Asymmetrical Risk-Reward Profile: Attractive Upside Potential + Strong Downside Protection

The thesis for Class B/C value-added apartment investments in Greater Los Angeles offers an asymmetric risk-reward proposition that you simply cannot find in most other U.S. markets or property types.

    • Tremendous Untapped Upside Potential.   As noted above, our target property profile is an older Class B/C apartment building with current rents 20% to 30% below market.  Capturing that loss-to-lease through strategic value-added investments that increase cash flow is the primary objective of our value-added business plans.  Simultaneously, we bring best-in-class third-party property management and while keeping asset management in-house. The combination of higher cash flow and lower operational costs boosts Net Operating Income, which is the key metric when calculating a property’s value.

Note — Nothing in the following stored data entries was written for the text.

Lemma finish_ok group st : exists session sealed l',
  finish_handshake calloc wenv suite ks (snapshot (hash_through suite ch sh (message_list f))) alpn group st =
    (Ok session, {| ci_in := ci_in st; ci_out := ci_out st ++ change_cipher_spec_record ++ sealed |}) /\
  guarded_seal calloc (fm_client_handshake f) CtHandshake (framed HANDSHAKE_FINISHED (hb_as_bytes (fm_expected_client_finished f))) 0 = Ok (sealed, l') /\
  session_negotiated session = {| n_suite := suite; n_alpn := alpn; n_key_share_group := group |} /\
  from_traffic_secret suite (fm_client_secret f) = Ok (session_write session) /\ session_read session = fm_server_application f.
Proof.
  destruct derived_schedule as [Hsu Hks]. destruct (dv_client Hd) as (ck & Hck & Hcl). destruct derived_layers as [_ (Hlw & Hlf & Hlq)].
  set (expected := fm_expected_client_finished f). pose proof derived_expected as Hel. fold expected in Hel. pose proof (output_len_bounds (suite_hash suite)) as Hob.
  unfold MAX_HASH_BYTES in Hob.
  assert (Hfm : finished_message calloc (hb_as_bytes expected) = Ok (framed HANDSHAKE_FINISHED (hb_as_bytes expected))).
  { unfold finished_message. rewrite guard_pass by (rewrite Hel; by destruct (suite_hash suite)). unfold encode_handshake.
    rewrite guard_pass by (apply Z.ltb_ge; unfold MAX_HANDSHAKE_BODY_LEN; lia).
    rewrite (bind_step _ (HANDSHAKE_HEADER_LEN + len (hb_as_bytes expected)))
      by (apply ok_or_ok, checked_add_some; unfold USIZE_MAX, U64_MAX, HANDSHAKE_HEADER_LEN; split; [done|lia]).
    rewrite guard_pass by (by rewrite Hcalloc). unfold push_u24. rewrite guard_pass by (apply Z.ltb_ge; unfold MAX_HANDSHAKE_BODY_LEN; lia).
    rewrite (bind_step (ok_or _ _) (len (hb_as_bytes expected))) by (apply ok_or_ok, try_from_some; unfold U32_MAX; split; [done|lia]).
    unfold framed. rewrite Hel. by destruct (suite_hash suite). }
  assert (Hfl : len (framed HANDSHAKE_FINISHED (hb_as_bytes expected)) <= 1000) by (unfold framed; rewrite len_cons, len_app, len_to_be; lia).
  destruct (seal_small calloc _ CtHandshake _ Hcalloc Hlw Hlf Hlq Hfl) as (sealed & l' & Hseal & Hguard).
  destruct (application_secrets_total ks (snapshot (hash_through suite ch sh (message_list f))) Hks) as (app' & Happ & Hall);
    [apply snapshot_wf|rewrite Hsu; apply snapshot_wf|].
  rewrite (dv_application Hd) in Happ. injection Happ as <-. rewrite !Forall_cons in Hall. destruct Hall as ([Ha1 Ha2] & _). rewrite Hsu in Ha2.
  destruct (from_traffic_secret_total suite (ap_client app) Ha1 Ha2) as (wl & Hwl & _).
  exists {| session_negotiated := {| n_suite := suite; n_alpn := alpn; n_key_share_group := group |}; session_write := wl; session_read := fm_server_application f |}, sealed, l'.
  split; [|split_and!; [done|done|by rewrite (dv_client_secret Hd)|done]].
  unfold finish_handshake, schedule_or, record_or, io_lift.
  rewrite (io_bind_ok _ _ st ck st) by (by rewrite Hck). rewrite (io_bind_ok _ _ st (fm_client_handshake f) st) by (by rewrite Hcl).
  rewrite (io_bind_ok _ _ st expected st) by (by rewrite (dv_expected Hd)).
  rewrite (io_bind_ok _ _ st (framed HANDSHAKE_FINISHED (hb_as_bytes expected)) st) by (by rewrite Hfm).
  rewrite (io_bind_ok _ _ st tt st) by (by rewrite Hcalloc).
  rewrite (io_bind_ok _ _ st (sealed, l') st) by (by rewrite Hseal). cbv beta iota.
  set (st1 := {| ci_in := ci_in st; ci_out := ci_out st ++ change_cipher_spec_record ++ sealed |}).
  rewrite (io_bind_ok _ _ st tt st1) by (unfold write_all; by rewrite Hwrite). rewrite (io_bind_ok _ _ st1 tt st1) by (unfold flush; by rewrite Hflush).
  rewrite (io_bind_ok _ _ st1 app st1) by (by rewrite (dv_application Hd)). rewrite (io_bind_ok _ _ st1 wl st1) by (by rewrite Hwl).
  by rewrite (io_bind_ok _ _ st1 (fm_server_application f) st1) by (by rewrite (dv_server_application Hd)).
Qed.
End Flight.

(** ** The built flight *)

Lemma hello_frame alloc sh r rest : 1 <= len sh <= 8192 -> plaintext_handshake_record alloc sh = Ok r ->
  frame_of (r ++ rest) = FrRecord r rest /\ outer_content_type r = OUTER_HANDSHAKE /\ get_range r RECORD_HEADER_LEN (len r) = Some sh.
Proof.
  intros Hl H. unfold plaintext_handshake_record in H. apply bind_ok in H as (n & [-> _]%ok_or_ok%try_from_some & H). apply bind_ok in H as (c & _ & H).
  apply bind_ok in H as (u & _ & H). set (hd := [x16; x03; x03] ++ to_be 2 (len sh)). assert (r = hd ++ sh) as -> by (by injection H as <-).
  assert (Hh : len hd = 5) by done. split_and!; [|done|].
  - apply frame_of_record; [done| |unfold MAX_TLS13_CIPHERTEXT_LEN, MAX_PLAINTEXT_LEN; lia]. unfold header_body_len.
    change (drop 3 hd) with (to_be 2 (len sh)). rewrite take_ge by (by rewrite length_to_be). apply from_be_to_be. change (256 ^ Z.of_nat 2) with 65536. lia.
  - unfold RECORD_HEADER_LEN. rewrite get_range_app_r by lia. rewrite Hh. apply get_range_all. rewrite len_app. lia.
Qed.

Section Built.
Context {C : CryptoOps} {K : KemOps} {T : Tls13Ops} {L : Tls13Laws T} {SO : SignOps} {SL : SignLaws SO}.
Context (secret_of : list byte -> Crypto.Secret) (alloc : Z -> bool).

(** The parts of a flight that was built. *)
Record flight_parts (client : ClientHello) (key : list byte) (target : ServerHelloTemplate) (i : CertificateIdentity) (flight : ServerFlight)
    (alpn : option (list byte)) (ka : KeyAgreement) (sh hello ccs enc nst : list byte) (f : FlightMessages) (ks : Tls13KeySchedule) (app : ApplicationTrafficSecrets) : Prop := {
  fp_alpn : forall p, alpn = Some p -> p ∈ alpn_protocols client;
  fp_patched : into_patched_message target (share_as_slice (ka_server_share ka)) = Ok sh;
  fp_derived : derived alloc (t_suite target) (ka_shared_secret ka) (raw_message client) sh key i alpn f ks app;
  fp_hello : plaintext_handshake_record alloc sh = Ok hello;
  fp_ccs : ccs_or_none ccs;
  fp_wire : sf_wire flight = hello ++ ccs ++ enc ++ nst;
  fp_serves : forall rest, serves alloc (fm_server_handshake f) [] (ccs ++ enc ++ rest) (message_list f) rest;
  fp_client_handshake : sf_client_handshake_records flight = fm_client_handshake f;
  fp_expected : sf_expected_client_finished flight = fm_expected_client_finished f;
  fp_suite : tls_suite (sf_established flight) = t_suite target;
  fp_client : from_traffic_secret (t_suite target) (fm_client_secret f) = Ok (client_records (sf_established flight));
  fp_ticket : ticket alloc (fm_server_application f) nst (server_records (sf_established flight));
}.

Lemma build_parts client key target i selected plan flight e e' :
  build_server_flight_inner secret_of alloc client key target i selected plan e = Ok (flight, e') ->
  exists alpn ka sh hello ccs enc nst f ks app e1, agree_key_share secret_of alloc client (t_key_share_group target) e = Ok (ka, e1) /\
    flight_parts client key target i flight alpn ka sh hello ccs enc nst f ks app.
Proof.
  unfold build_server_flight_inner. cbv zeta. set (sel := match plan with Some plan => cover_compatible_alpn alloc client selected plan | None => selected end). intros H.
  apply m_guard_ok in H as [Hsel H]. apply m_bind_ok in H as (ka & e1 & Hka & H). apply m_bind_ok in H as (sh & e2 & [Hsh%map_err_ok ->]%m_lift_ok & H).
  apply m_bind_ok in H as (cap & e3 & [_ ->]%m_lift_ok & H). apply m_guard_ok in H as [_ H]. apply m_bind_ok in H as (f & e4 & [Hf ->]%m_lift_ok & H).
  apply m_bind_ok in H as (pt & e5 & [Hpt%ok_or_ok ->]%m_lift_ok & H). apply m_bind_ok in H as ([n1 n2] & e6 & [_ ->]%m_lift_ok & H).
  apply m_guard_ok in H as [_ H]. apply m_bind_ok in H as (hello & e7 & [Hhello%map_err_ok ->]%m_lift_ok & H).
  apply m_bind_ok in H as (rem & e8 & [_ ->]%m_lift_ok & H). apply m_guard_ok in H as [_ H].
  apply m_bind_ok in H as ([wire sa] & e9 & [Hseal ->]%m_lift_ok & H). apply m_bind_ok in H as (cl & e10 & [Hcl%map_err_ok ->]%m_lift_ok & [= <- <-]).
  destruct (flight_messages_derived _ _ _ _ _ _ _ _ _ Hf) as (ks & app & Hd).
  assert (pt = concat (message_list f)) as ->.
  { rewrite get_range_app_r in Hpt by lia. rewrite Z.sub_diag, get_range_all in Hpt by (rewrite !len_app; lia). cbn [mbind option_bind] in Hpt. destruct (len (concat (message_list f)) <=? MAX_FLIGHT_PLAINTEXT); [by injection Hpt as <-|done]. }
  destruct (derived_layers _ _ _ _ _ _ _ _ _ _ _ Hd) as [[Hlw _] _].
  destruct (seal_flight_serve alloc _ _ _ _ _ _ _ _ _ _ Hlw (derived_framed _ _ _ _ _ _ _ _ _ _ _ Hd) Hseal) as (enc & nst & -> & Hticket & Hserve).
  set (ccs := if match plan with Some plan => emit_ccs plan | None => true end then change_cipher_spec_record else []) in *.
  assert (Hccs : ccs_or_none ccs) by (unfold ccs; destruct plan as [p|]; [destruct (emit_ccs p)|]; [by right|by left|by right]).
  exists sel, ka, sh, hello, ccs, enc, nst, f, ks, app, e1. split; [done|]. constructor; cbn; try done.
  - intros p Hp. rewrite Hp in Hsel. by apply negb_false_iff, bool_decide_eq_true in Hsel.
  - by rewrite <- app_assoc.
  - intros rest. by apply Hserve.
Qed.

      The Los Angeles multifamily market has historically been a low cap rate environment due to its supply constraints and resulting growth potential.  Our value-add business plans do exceptionally well in such low cap rate markets. In a 4% to 5% cap rate environment, every $1 increase in cash flow translates into a $20 to $25 increase in value. This is how we are able to achieve such attractive returns for our investors.

  • Unparalleled Downside Protection.  For decades, Los Angeles has been one of the most chronically supply-constrained housing markets in the U.S.  Even the most herculean efforts will likely do little to change this shortage in the foreseeable future. Land is scarce, entitling new development can take years, and the high cost of new construction results in luxury properties that are out of reach for most renters or homebuyers.

    By contrast, our strategy provides essential workforce housing to a large permanent renter class at a substantial discount to new construction – 50% or more.  Rents at our renovated Class B/C apartment buildings are also at a similar discount to newer Class A apartments, so we have a sizable competitive cost advantage that largely insulates our properties from any threat of new supply.  It is rare to find that degree of cost advantage in any other major U.S. market where ownership is dominated by more sophisticated institutional investors.  

Further, because people need to live somewhere, and because Class B/C apartments represent the bulk of affordable infill housing available to Angelenos, occupancy rates at these assets have historically remained resilient (95% to 98%) even during major recessions.  When units do turnover, the large loss-to-lease described above often allows us to increase rental income even if overall market rents decline.  This resilience of occupancy, combined with Paladin’s conservative approach towards debt, helps ensure a durability of cash flow that can withstand the natural ebbs and flows of any real estate cycle or broader economic cycle.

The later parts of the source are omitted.